_Aim of the exercise_
Print out all the records, word for word.

── Data in this exercise

(** C8. A target is executed only with a configuration that a validation,
    asked for earlier, has delivered: in [startDevServer] and in [run],
    every call that executes the target comes after the call that
    validates, and executes what that validation let through.  If no
    validation lets anything through, no target is executed; and when the
    validation of the first description fails, the run ends in an error
    right after the call that validates: the target is not executed and
    no TestCafe session is started.  The error is that of the validation,
    unless the stream of descriptions, still open, fails before it
    arrives. *)
Theorem validation_precedes_execution (imports : Imports) (this : TestCafeBuilder)
  (builderConfig : BuilderConfiguration TestCafeBuilderOptions)
  (devServerTarget0 : string) (isWatching : bool) :
  let architect := architect (context this) in
  (forall before config later,
      all_effects (startDevServer imports this devServerTarget0 isWatching)
      = (before ++ Call (ArchitectRun config) :: later)%list ->
      validated architect before config)
  /\ (forall before config later,
        all_effects (run imports this builderConfig)
        = (before ++ Call (ArchitectRun config) :: later)%list ->
        validated architect before config)
  /\ ((forall resolved description,
          Rx.emits (Architect.validateBuilderOptions architect resolved description)
          = []) ->
      count is_architectRun (all_effects (run imports this builderConfig)) = 0%nat)
  /\ (forall target resolved d ds ending e,
        devServerTarget (options builderConfig) = Some target ->
        Js.truthy_string target = true ->
        Architect.getBuilderConfiguration architect (targetSpec target false)
        = inr resolved ->
        Architect.getBuilderDescription architect resolved
        = Rx.Source (d :: ds) ending ->
        Architect.validateBuilderOptions architect resolved d
        = Rx.Source [] (Rx.Fails e) ->
        exists e',
          (e' = e \/ ending = Rx.Fails e')
          /\ run imports this builderConfig
             = ([Call (GetBuilderConfiguration (targetSpec target false));
                 Call (GetBuilderDescription resolved)],
                inr (Rx.Do (Call (ValidateBuilderOptions resolved d))
                       (Rx.Error (Js.new_Error e'))))).
Proof.
  intros architect.
  assert (Hstart : forall before config later,
    all_effects (startDevServer imports this devServerTarget0 isWatching)
    = (before ++ Call (ArchitectRun config) :: later)%list ->
    validated architect before config).
  { intros before config later E. rewrite <- effects_script in E.
    exact (each_effect_split _ _ []
             (startDevServer_order imports this devServerTarget0 isWatching [])
             before _ later E config eq_refl). }
  assert (Hrun : forall before config later,
    all_effects (run imports this builderConfig)
    = (before ++ Call (ArchitectRun config) :: later)%list ->
    validated architect before config).
  { intros before config later E. rewrite <- effects_script in E.
    exact (each_effect_split _ _ []
             (run_order imports this builderConfig [])
             before _ later E config eq_refl). }
  split; [exact Hstart|]. split; [exact Hrun|]. split.
  - intros Hnone.
    destruct (Nat.eq_dec (count is_architectRun
                            (all_effects (run imports this builderConfig))) 0)
      as [E|E]; [exact E|].
    apply count_positive in E as (before & e & later & E & He).
    destruct e; try discriminate.
    destruct (Hrun _ _ _ E) as (resolved & description & _ & Hin).
    rewrite Hnone in Hin. destruct Hin.
  - intros target resolved d ds ending e Htarget Htruthy Hconfig Hdesc Hval.
    rewrite run_piped. cbv zeta. rewrite Htarget.
    cbn [Js.truthy_opt NodeUrl.or_empty]. rewrite Htruthy.
    unfold startDevServer, call. fold architect. rewrite Hconfig.
    unfold Rx.bind at 1 2. cbn [fst snd Rx.perform Rx.ret app].
    unfold Rx.subscribe at 3. rewrite Hdesc.
    cbn [Rx.emits Rx.ends Rx.deliver]. unfold Rx.concatMap at 2.
    cbn [Rx.idle]. unfold Rx.projected at 1.
    unfold Rx.bind, Rx.perform, Rx.ret. cbn [fst snd app Rx.effects_before].
    rewrite Hval.
    change (Rx.subscribe {| Rx.emits := []; Rx.ends := Rx.Fails e |})
      with (@Rx.Error Effect (BuilderConfiguration DevServerBuilderOptions) e).
    match goal with
    | |- context [Rx.active ?f ?s (Rx.deliver ds ending) [] (Rx.Error e)] =>
        destruct (active_failed f s e ending ds []) as (e' & He' & ->)
    end.
    exists e'. split; [exact He'|]. reflexivity.
Qed.

Lemma validation_precedes_execution_witness :
  run (imports_with (obliging_testcafe 0) Js.Undefined)
    (new {| architect := workspace refusing |})
    (e2e_config (Some "app:serve:production"))
  = ([Call (GetBuilderConfiguration (targetSpec "app:serve:production" false));
      Call (GetBuilderDescription (served "0.0.0.0" 4200 false None false))],
     inr (Rx.Do (Call (ValidateBuilderOptions
                         (served "0.0.0.0" 4200 false None false)
                         dev_server_description))
            (Rx.Error
               (Js.new_Error
                  (Js.Err "SchemaValidationException" "Schema validation failed."))))).
Proof.
  pose proof (validation_precedes_execution
                (imports_with (obliging_testcafe 0) Js.Undefined)
                (new {| architect := workspace refusing |})
                (e2e_config (Some "app:serve:production")) "app:serve" false) as H.
  cbv zeta in H. destruct H as (_ & _ & _ & H).
  destruct (H "app:serve:production" (served "0.0.0.0" 4200 false None false)
              dev_server_description [] Rx.Completes
              (Js.Err "SchemaValidationException" "Schema validation failed.")
              eq_refl eq_refl eq_refl eq_refl eq_refl) as (e' & [->|E] & Hrun);
    [exact Hrun | discriminate E].
Defined.

(** *** One resolution, watch off, at most one event *)

Lemma recordBaseUrl_only_assigns (P : Effect -> Prop) (imports : Imports)
  (devServerTarget : string)
  (builderConfig : BuilderConfiguration DevServerBuilderOptions) :
  (forall u, P (AssignComputedTestCafeBaseUrl u)) ->
  Forall P (fst (recordBaseUrl imports devServerTarget builderConfig)).
Proof.
  intros HP. unfold recordBaseUrl. case_answers; repeat constructor; apply HP.
Qed.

────

_Response to this task_
(** C8. A target is executed only with a configuration that a validation,
    asked for earlier, has delivered: in [startDevServer] and in [run],
    every call that executes the target comes after the call that
    validates, and executes what that validation let through.  If no
    validation lets anything through, no target is executed; and when the
    validation of the first description fails, the run ends in an error
    right after the call that validates: the target is not executed and
    no TestCafe session is started.  The error is that of the validation,
    unless the stream of descriptions, still open, fails before it
    arrives. *)
Theorem validation_precedes_execution (imports : Imports) (this : TestCafeBuilder)
  (builderConfig : BuilderConfiguration TestCafeBuilderOptions)
  (devServerTarget0 : string) (isWatching : bool) :
  let architect := architect (context this) in
  (forall before config later,
      all_effects (startDevServer imports this devServerTarget0 isWatching)
      = (before ++ Call (ArchitectRun config) :: later)%list ->
      validated architect before config)
  /\ (forall before config later,
        all_effects (run imports this builderConfig)
        = (before ++ Call (ArchitectRun config) :: later)%list ->
        validated architect before config)
  /\ ((forall resolved description,
          Rx.emits (Architect.validateBuilderOptions architect resolved description)
          = []) ->
      count is_architectRun (all_effects (run imports this builderConfig)) = 0%nat)
  /\ (forall target resolved d ds ending e,
        devServerTarget (options builderConfig) = Some target ->
        Js.truthy_string target = true ->
        Architect.getBuilderConfiguration architect (targetSpec target false)
        = inr resolved ->
        Architect.getBuilderDescription architect resolved
        = Rx.Source (d :: ds) ending ->
        Architect.validateBuilderOptions architect resolved d
        = Rx.Source [] (Rx.Fails e) ->
        exists e',
          (e' = e \/ ending = Rx.Fails e')
          /\ run imports this builderConfig
             = ([Call (GetBuilderConfiguration (targetSpec target false));
                 Call (GetBuilderDescription resolved)],
                inr (Rx.Do (Call (ValidateBuilderOptions resolved d))
                       (Rx.Error (Js.new_Error e'))))).
Proof.
  intros architect.
  assert (Hstart : forall before config later,
    all_effects (startDevServer imports this devServerTarget0 isWatching)
    = (before ++ Call (ArchitectRun config) :: later)%list ->
    validated architect before config).
  { intros before config later E. rewrite <- effects_script in E.
    exact (each_effect_split _ _ []
             (startDevServer_order imports this devServerTarget0 isWatching [])
             before _ later E config eq_refl). }
  assert (Hrun : forall before config later,
    all_effects (run imports this builderConfig)
    = (before ++ Call (ArchitectRun config) :: later)%list ->
    validated architect before config).
  { intros before config later E. rewrite <- effects_script in E.
    exact (each_effect_split _ _ []
             (run_order imports this builderConfig [])
             before _ later E config eq_refl). }
  split; [exact Hstart|]. split; [exact Hrun|]. split.
  - intros Hnone.
    destruct (Nat.eq_dec (count is_architectRun
                            (all_effects (run imports this builderConfig))) 0)
      as [E|E]; [exact E|].
    apply count_positive in E as (before & e & later & E & He).
    destruct e; try discriminate.
    destruct (Hrun _ _ _ E) as (resolved & description & _ & Hin).
    rewrite Hnone in Hin. destruct Hin.
  - intros target resolved d ds ending e Htarget Htruthy Hconfig Hdesc Hval.
    rewrite run_piped. cbv zeta. rewrite Htarget.
    cbn [Js.truthy_opt NodeUrl.or_empty]. rewrite Htruthy.
    unfold startDevServer, call. fold architect. rewrite Hconfig.
    unfold Rx.bind at 1 2. cbn [fst snd Rx.perform Rx.ret app].
    unfold Rx.subscribe at 3. rewrite Hdesc.
    cbn [Rx.emits Rx.ends Rx.deliver]. unfold Rx.concatMap at 2.
    cbn [Rx.idle]. unfold Rx.projected at 1.
    unfold Rx.bind, Rx.perform, Rx.ret. cbn [fst snd app Rx.effects_before].
    rewrite Hval.
    change (Rx.subscribe {| Rx.emits := []; Rx.ends := Rx.Fails e |})
      with (@Rx.Error Effect (BuilderConfiguration DevServerBuilderOptions) e).
    match goal with
    | |- context [Rx.active ?f ?s (Rx.deliver ds ending) [] (Rx.Error e)] =>
        destruct (active_failed f s e ending ds []) as (e' & He' & ->)
    end.
    exists e'. split; [exact He'|]. reflexivity.
Qed.

Lemma validation_precedes_execution_witness :
  run (imports_with (obliging_testcafe 0) Js.Undefined)
    (new {| architect := workspace refusing |})
    (e2e_config (Some "app:serve:production"))
  = ([Call (GetBuilderConfiguration (targetSpec "app:serve:production" false));
      Call (GetBuilderDescription (served "0.0.0.0" 4200 false None false))],
     inr (Rx.Do (Call (ValidateBuilderOptions
                         (served "0.0.0.0" 4200 false None false)
                         dev_server_description))
            (Rx.Error
               (Js.new_Error
                  (Js.Err "SchemaValidationException" "Schema validation failed."))))).
Proof.
  pose proof (validation_precedes_execution
                (imports_with (obliging_testcafe 0) Js.Undefined)
                (new {| architect := workspace refusing |})
                (e2e_config (Some "app:serve:production")) "app:serve" false) as H.
  cbv zeta in H. destruct H as (_ & _ & _ & H).
  destruct (H "app:serve:production" (served "0.0.0.0" 4200 false None false)
              dev_server_description [] Rx.Completes
              (Js.Err "SchemaValidationException" "Schema validation failed.")
              eq_refl eq_refl eq_refl eq_refl eq_refl) as (e' & [->|E] & Hrun);
    [exact Hrun | discriminate E].
Defined.

(** *** One resolution, watch off, at most one event *)

Lemma recordBaseUrl_only_assigns (P : Effect -> Prop) (imports : Imports)
  (devServerTarget : string)
  (builderConfig : BuilderConfiguration DevServerBuilderOptions) :
  (forall u, P (AssignComputedTestCafeBaseUrl u)) ->
  Forall P (fst (recordBaseUrl imports devServerTarget builderConfig)).
Proof.
  intros HP. unfold recordBaseUrl. case_answers; repeat constructor; apply HP.
Qed.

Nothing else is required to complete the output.